#### The records ####

(** * rix::fs — thin wrappers over [std::filesystem], checked against their
    specification.

    The library forwards every call to the host's [std::filesystem] and
    [<fstream>] and translates error codes into exceptions.  The development
    has three layers:

    - [Host]: the interface of the standard-library calls the wrappers make,
      each call returning its value together with the [std::error_code] it
      leaves behind and the new state of the world;
    - the wrappers of [file.hpp], [dir.hpp], [ops.hpp] and [path.hpp],
      written once, over any [Host];
    - [model_host]: a reference host, a small in-memory filesystem that follows
      the effects ISO C++ prescribes for each call ([fs.op.funcs]), as
      the GNU implementation carries them out on a POSIX system, in two
      flavours that differ only in how text-mode streams treat bytes; and
      three hosts that fail where the reference host cannot.

    Definitions come first, then the properties of the wrappers on every
    host, of the reference host and of the lexical operations, then the
    claims of the specification, C1 to C10, and last what else the
    functions do, X1 to X30. *)

From Stdlib Require Import ZArith String Ascii List Bool Lia.
From stdpp Require Import base option list gmap strings.
Import ListNotations.

Local Open Scope string_scope.
Local Open Scope Z_scope.

(** ** Errors *)

(** The [std::errc] values that occur here. *)
Inductive errc : Set :=
| ENOENT | ENOTDIR | EEXIST | EISDIR | ENOTEMPTY | EBUSY | EINVAL | EIO | EACCES
| EOVERFLOW.

(** A [std::error_code]: [None] is the cleared code, the one that converts to
    [false]. *)
Definition error_code : Set := option errc.

(** The two exception types the wrappers throw, with their [what()] text. *)
Inductive exn : Set :=
| system_error (ec : errc) (what : string)
| runtime_error (what : string).

Inductive result (A : Type) : Type :=
| Ok (a : A)
| Throw (e : exn).
Arguments Ok {A} a.
Arguments Throw {A} e.

(** What is left of an exception when its message is forgotten. *)
Inductive failure : Set :=
| IOError (ec : errc)
| LogicError.

Definition failure_of (e : exn) : failure :=
  match e with
  | system_error ec _ => IOError ec
  | runtime_error _ => LogicError
  end.

(** The outcome of a call with its message forgotten. *)
Definition outcome {A} (r : result A) : failure + A :=
  match r with
  | Ok a => inr a
  | Throw e => inl (failure_of e)
  end.

(** [std::uintmax_t] is 64 bits wide; [static_cast<std::uintmax_t>] wraps. *)
Definition uintmax_modulus : Z := 2 ^ 64.
Definition to_uintmax (z : Z) : Z := z mod uintmax_modulus.
Definition uintmax_minus_one : Z := to_uintmax (-1).

(** [std::size_t] is as wide; [std::streamsize] is the signed type of that
    width. *)
Definition to_size_t (z : Z) : Z := to_uintmax z.
Definition to_streamsize (z : Z) : Z :=
  let u := z mod uintmax_modulus in
  if u <? 2 ^ 63 then u else u - uintmax_modulus.

(** ** Paths

    A [std::filesystem::path] holds a pathname string.  The host is
    POSIX-like: there is no root-name, the separator is ['/'] and the native
    and the generic pathname formats coincide. *)

Definition path : Set := string.

Definition slash : ascii := "/"%char.
Definition is_sep (c : ascii) : bool := Ascii.eqb c slash.

(** [path::empty], [path::string], [path(string)]. *)
Definition path_empty (p : path) : bool :=
  match p with EmptyString => true | String _ _ => false end.
Definition path_string (p : path) : string := p.
Definition path_of_string (s : string) : path := s.

(** [std::string::back] and [push_back]. *)
Fixpoint back (s : string) : option ascii :=
  match s with
  | EmptyString => None
  | String c EmptyString => Some c
  | String _ s' => back s'
  end.

Definition push_back (s : string) (c : ascii) : string :=
  s +:+ String c EmptyString.

(** The text between separators: ["a//b/"] has the fields [a], [], [b], []. *)
Fixpoint fields (s : string) : list string :=
  match s with
  | EmptyString => [EmptyString]
  | String c s' =>
      if is_sep c then EmptyString :: fields s'
      else match fields s' with
           | f :: fs => String c f :: fs
           | [] => [String c EmptyString]
           end
  end.

Definition nonempty (s : string) : bool := negb (path_empty s).

Definition has_root_directory (p : path) : bool :=
  match p with
  | String c _ => is_sep c
  | EmptyString => false
  end.

(** The filenames of a path, in order. *)
Definition filenames (p : path) : list string := filter (λ f, nonempty f = true) (fields p).

Definition ends_with_sep (p : path) : bool :=
  match back p with
  | Some c => is_sep c
  | None => false
  end.

(** A pathname once runs of separators are read as one ([fs.path.generic]):
    an optional root directory, then filenames, each one followed by a
    separator or not (only the last one can lack it). *)
Record path_elements : Set := PathElements {
  el_root : bool;
  el_items : list (string * bool)
}.

Fixpoint mark_items (fs : list string) (last_sep : bool) : list (string * bool) :=
  match fs with
  | [] => []
  | [f] => [(f, last_sep)]
  | f :: fs' => (f, true) :: mark_items fs' last_sep
  end.

Definition decompose (p : path) : path_elements :=
  {| el_root := has_root_directory p;
     el_items := mark_items (filenames p) (ends_with_sep p) |}.

Definition render_item (it : string * bool) : string :=
  if snd it then push_back (fst it) slash else fst it.

Definition render_items (its : list (string * bool)) : string :=
  fold_right String.append EmptyString (map render_item its).

Definition render (e : path_elements) : path :=
  (if el_root e then String slash EmptyString else EmptyString)
  +:+ render_items (el_items e).

(** [path::generic_string]: the pathname in the generic format, written
    out element by element as the GNU implementation does, so that a run of
    separators comes out as one. *)
Definition generic_string (p : path) : string := render (decompose p).

Definition dot : string := ".".
Definition dotdot : string := "..".
Definition is_dot (f : string) : bool := String.eqb f dot.
Definition is_dotdot (f : string) : bool := String.eqb f dotdot.

(** [path::lexically_normal], by the steps of [fs.path.generic] paragraph 6.
    Steps 2 and 3 are [decompose]. *)

(** Step 4: remove each dot filename and any separator right after it. *)
Definition drop_dots (its : list (string * bool)) : list (string * bool) :=
  filter (λ it, is_dot (fst it) = false) its.

(** Step 5: as long as any appear, remove a filename other than dot-dot that
    is followed by a separator and a dot-dot filename, along with any
    separator right after.  [kept] holds the items before the cursor, last
    one first. *)
Fixpoint cancel_dotdots (kept : list (string * bool)) (its : list (string * bool))
  : list (string * bool) :=
  match its with
  | [] => rev kept
  | it :: rest =>
      if is_dotdot (fst it) then
        match kept with
        | k :: kept' =>
            if is_dotdot (fst k) then cancel_dotdots (it :: kept) rest
            else cancel_dotdots kept' rest
        | [] => cancel_dotdots [it] rest
        end
      else cancel_dotdots (it :: kept) rest
  end.

(** Step 6: with a root directory, remove all dot-dot filenames and the
    separators right after them. *)
Definition drop_root_dotdots (root : bool) (its : list (string * bool))
  : list (string * bool) :=
  if root then filter (λ it, is_dotdot (fst it) = false) its else its.

(** Step 7: if the last filename is dot-dot, remove a trailing separator. *)
Fixpoint trim_last_dotdot (its : list (string * bool)) : list (string * bool) :=
  match its with
  | [] => []
  | [it] => if is_dotdot (fst it) then [(fst it, false)] else [it]
  | it :: rest => it :: trim_last_dotdot rest
  end.

Definition normal_items (root : bool) (its : list (string * bool))
  : list (string * bool) :=
  trim_last_dotdot (drop_root_dotdots root (cancel_dotdots [] (drop_dots its))).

####

▶ Description of the task
Return exactly, and only, the lines above starting at the line that contains "EmptyString => Some c" and ending at the line that contains "Definition dotdot : string".

▶ Reply to the exercise
  | String c EmptyString => Some c
  | String _ s' => back s'
  end.

Definition push_back (s : string) (c : ascii) : string :=
  s +:+ String c EmptyString.

(** The text between separators: ["a//b/"] has the fields [a], [], [b], []. *)
Fixpoint fields (s : string) : list string :=
  match s with
  | EmptyString => [EmptyString]
  | String c s' =>
      if is_sep c then EmptyString :: fields s'
      else match fields s' with
           | f :: fs => String c f :: fs
           | [] => [String c EmptyString]
           end
  end.

Definition nonempty (s : string) : bool := negb (path_empty s).

Definition has_root_directory (p : path) : bool :=
  match p with
  | String c _ => is_sep c
  | EmptyString => false
  end.

(** The filenames of a path, in order. *)
Definition filenames (p : path) : list string := filter (λ f, nonempty f = true) (fields p).

Definition ends_with_sep (p : path) : bool :=
  match back p with
  | Some c => is_sep c
  | None => false
  end.

(** A pathname once runs of separators are read as one ([fs.path.generic]):
    an optional root directory, then filenames, each one followed by a
    separator or not (only the last one can lack it). *)
Record path_elements : Set := PathElements {
  el_root : bool;
  el_items : list (string * bool)
}.

Fixpoint mark_items (fs : list string) (last_sep : bool) : list (string * bool) :=
  match fs with
  | [] => []
  | [f] => [(f, last_sep)]
  | f :: fs' => (f, true) :: mark_items fs' last_sep
  end.

Definition decompose (p : path) : path_elements :=
  {| el_root := has_root_directory p;
     el_items := mark_items (filenames p) (ends_with_sep p) |}.

Definition render_item (it : string * bool) : string :=
  if snd it then push_back (fst it) slash else fst it.

Definition render_items (its : list (string * bool)) : string :=
  fold_right String.append EmptyString (map render_item its).

Definition render (e : path_elements) : path :=
  (if el_root e then String slash EmptyString else EmptyString)
  +:+ render_items (el_items e).

(** [path::generic_string]: the pathname in the generic format, written
    out element by element as the GNU implementation does, so that a run of
    separators comes out as one. *)
Definition generic_string (p : path) : string := render (decompose p).

Definition dot : string := ".".
Definition dotdot : string := "..".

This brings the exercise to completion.